Rube Goldberg, media critic
Despite the marginal gain on the left, the survey once again found that the
right receives about half of all think-tank citations, and that the
center-to-right spectrum dominates with a combined 84 percent of citations.
Certainly little support can be found in the media's use of think tanks for the
notion of a "liberal bias.'
Not that some on the right aren't willing to try. Academics Tim Groseclose
and Jeff Milyo got considerable attention for a paper they wrote called
"A Measure of Media Bias' (12/04), which deduced a "strong
liberal bias' from an analysis of news outlets' use of "think
tanks.' (The groups the study looks at are actually a combination of
think tanks and advocacy groups.)
The report used a peculiar Rube Goldberg–like method to calculate
media bias from think tank citations: Taking the Americans for Democratic
Action ratings of congressional voting records as its yardstick, it assumed
that media outlets have ideologies similar to those of members of Congress who
cited the same think tanks that the media outlets did.
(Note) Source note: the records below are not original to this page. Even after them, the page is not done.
(** * kiskord: the connection orchestrator of [src/hooks/useWebRTC.ts]

    A shallow embedding of the [useWebRTC] hook: the signaling listeners
    (roster, offers, answers, ICE candidates), [createPeerConnection] with
    its connectivity callback and grace timer, the audio-graph builder
    [initLocalStream], [join], [toggleMute], and the level computed by
    [detectSpeaking].

    - State.  The hook keeps its state in React refs that are mutated from
      asynchronous callbacks.  The embedding threads one record, [World],
      through a state-and-exception monad.  Connection objects live in a
      heap ([pcs]) and [peerConnections.current] maps an id to an index of
      that heap, because the callbacks of a connection close over the
      object, not over the map entry.  Tracks live in a store for the same
      reason: one track object is shared by the local stream and by every
      connection it was added to.
    - Effects.  A rejected promise that is awaited is [Throw]; what was
      written before stays written.  Every call on an outside object is
      appended to the call log [calls].
    - The outside world.  Whatever the hook only talks to (the methods of
      [RTCPeerConnection], [getUserMedia], the worklet constructor,
      Firestore, the wiring method of [utils/audioProcessor]) is a field
      of the record [Env]; the theorems hold for every [Env].
    - Granularity.  A listener runs to completion on the world before the
      next event is taken.  In the source a listener can be suspended at
      an [await]; the presence check on [peerConnections.current] and the
      registration by [createPeerConnection] are in one synchronous
      stretch, so no suspension separates them.
    - Left out: logging, the [<audio>] elements, the loading of the
      worklet module and of the WASM file (their failures are caught and
      only logged), the setters of node parameters, the VAD interval, the
      effect that applies changed options to a running graph, and the
      teardown of the audio nodes in the cleanup of the join effect.
    - Beside the hook: what [src/components/ConnectionMonitor.tsx]
      renders, and the props [src/pages/Room.tsx] gives it, in the module
      [ConnectionMonitor].
    - Ids are strings of code units below 256. *)

From Stdlib Require Import Reals Lra Ascii QArith.
From Stdlib Require Lqa.
From stdpp Require Import gmap strings list.

(** ** Participant ids and the comparison [user.uid < doc.id] *)

Module JsString.

(** The code unit of a character.  Ids are sequences of code units; the
    embedding keeps the units below 256 (Firebase uids are ASCII). *)
Definition code (c : ascii) : N := N_of_ascii c.

(** [x < y] on two JavaScript strings: [false] when [y] is a prefix of
    [x], [true] when [x] is a proper prefix of [y], and otherwise decided
    by the code units at the first index where the two differ. *)
Fixpoint lt (x y : string) : bool :=
  match x, y with
  | _, EmptyString => false
  | EmptyString, String _ _ => true
  | String a x', String b y' =>
      if (code a <? code b)%N then true
      else if (code b <? code a)%N then false
      else lt x' y'
  end.

End JsString.

(** ** Data model *)

(** [RTCPeerConnection.signalingState] and [.connectionState]. *)
Inductive RTCSignalingState :=
  | sig_stable | have_local_offer | have_remote_offer
  | have_local_pranswer | have_remote_pranswer | sig_closed.

Inductive RTCPeerConnectionState :=
  | conn_new | conn_connecting | conn_connected
  | conn_disconnected | conn_failed | conn_closed.

Global Instance RTCSignalingState_eq_dec : EqDecision RTCSignalingState.
Proof. solve_decision. Defined.
Global Instance RTCPeerConnectionState_eq_dec : EqDecision RTCPeerConnectionState.
Proof. solve_decision. Defined.

(** Media tracks live in a store ([tracks] of the world) and are named by
    their index there: the processed track is one object, shared by
    [localStreamRef.current] and by every connection it was added to. *)
Inductive TrackKind := audio | video.
Global Instance TrackKind_eq_dec : EqDecision TrackKind.
Proof. solve_decision. Defined.

Record MediaStreamTrack := {
  kind : TrackKind;
  enabled : bool;
  ended : bool;
}.

(** A [MediaStream] is the list of its tracks (indices into the store). *)
Abbreviation MediaStream := (list nat).

(** The fields of an [RTCPeerConnection] the hook reads or the browser
    changes.  Descriptions and candidates are kept as their JSON text. *)
Record RTCPeerConnection := {
  signalingState : RTCSignalingState;
  connectionState : RTCPeerConnectionState;
  localDescription : option string;
  remoteDescription : option string;
  remoteCandidates : list string;
  senders : list nat;
}.

(** One object made by [createPeerConnection]: the connection together
    with the [targetUserId] its callbacks close over. *)
Record PeerLink := {
  targetUserId : string;
  pc : RTCPeerConnection;
}.

Record User := { uid : string; displayName : string }.

Record Participant := {
  p_id : string;
  p_displayName : string;
  p_isMuted : bool;
}.

(** Firestore paths used by the hook. *)
Inductive Mailbox := incoming_offers | incoming_answers | incoming_ice.

Inductive Ref :=
  | participantsCollection (room : string)
  | participantRef (room uid : string)
  | mailboxCollection (room owner : string) (box : Mailbox)
  | mailboxDoc (room owner : string) (box : Mailbox) (docId : string).

(** Every call the hook makes on an outside object, in the order made. *)
Inductive Call :=
  | getUserMedia_call
  | alert (msg : string)
  | setDoc (ref : Ref) (name : string) (muted : bool)
  | updateDoc (ref : Ref) (muted : bool)
  | deleteDoc (ref : Ref)
  | addDoc (ref : Ref) (payload from : string)
  | onSnapshot (ref : Ref)
  | pc_createOffer (h : nat)
  | pc_createAnswer (h : nat)
  | pc_setLocalDescription (h : nat) (sdp : string)
  | pc_setRemoteDescription (h : nat) (sdp : string)
  | pc_addIceCandidate (h : nat) (candidate : string)
  | pc_close (h : nat)
  | setTimeout_call (delay : Z) (h : nat).

Global Instance Mailbox_eq_dec : EqDecision Mailbox.
Proof. solve_decision. Defined.
Global Instance Ref_eq_dec : EqDecision Ref.
Proof. solve_decision. Defined.
Global Instance Call_eq_dec : EqDecision Call.
Proof. solve_decision. Defined.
This approach is based on the problematic notion that politicians cite the
think tanks that they most agree with rather than the ones whose citation will
be the most politically effective—a problem the researchers acknowledge
when they attempt to explain away some curious anomalies that their method
produces. (The National Rifle Association comes out as a centrist group; the
Rand Corporation turns out to be left-leaning.)
If the authors truly wanted to rank media outlets on the ADA scale, the
simpler method would be to look at the ADA ratings of congressmembers quoted by
those news outlets. One suspects that the authors avoided this obvious approach
because the results would have been less to their liking: Studies in Extra!
have repeatedly found various media outlets quote Republicans more often than
Democrats, by ratios ranging from 3 to 2 on NPR (5–6/04) to 3 to 1 on
nightly network news (5–6/02) to a startling 5 to 1 on Fox News' Special
Report (7–8/04). Fox News, according to Groseclose and Milyo's method, is
a "centrist' news outlet.
Source: Nexis database on major newspaper and radio and TV transcripts.
Political orientation is based on FAIR's evaluation of published work and media
comments.
Note: The numbers for the Heritage Foundation were adjusted to correct for
false positives. Approximately 21 percent of the time in 2004 and 22 percent of
the time in 2003, the words "heritage foundation" appeared in Nexis without
referring to the Washington-based think tank.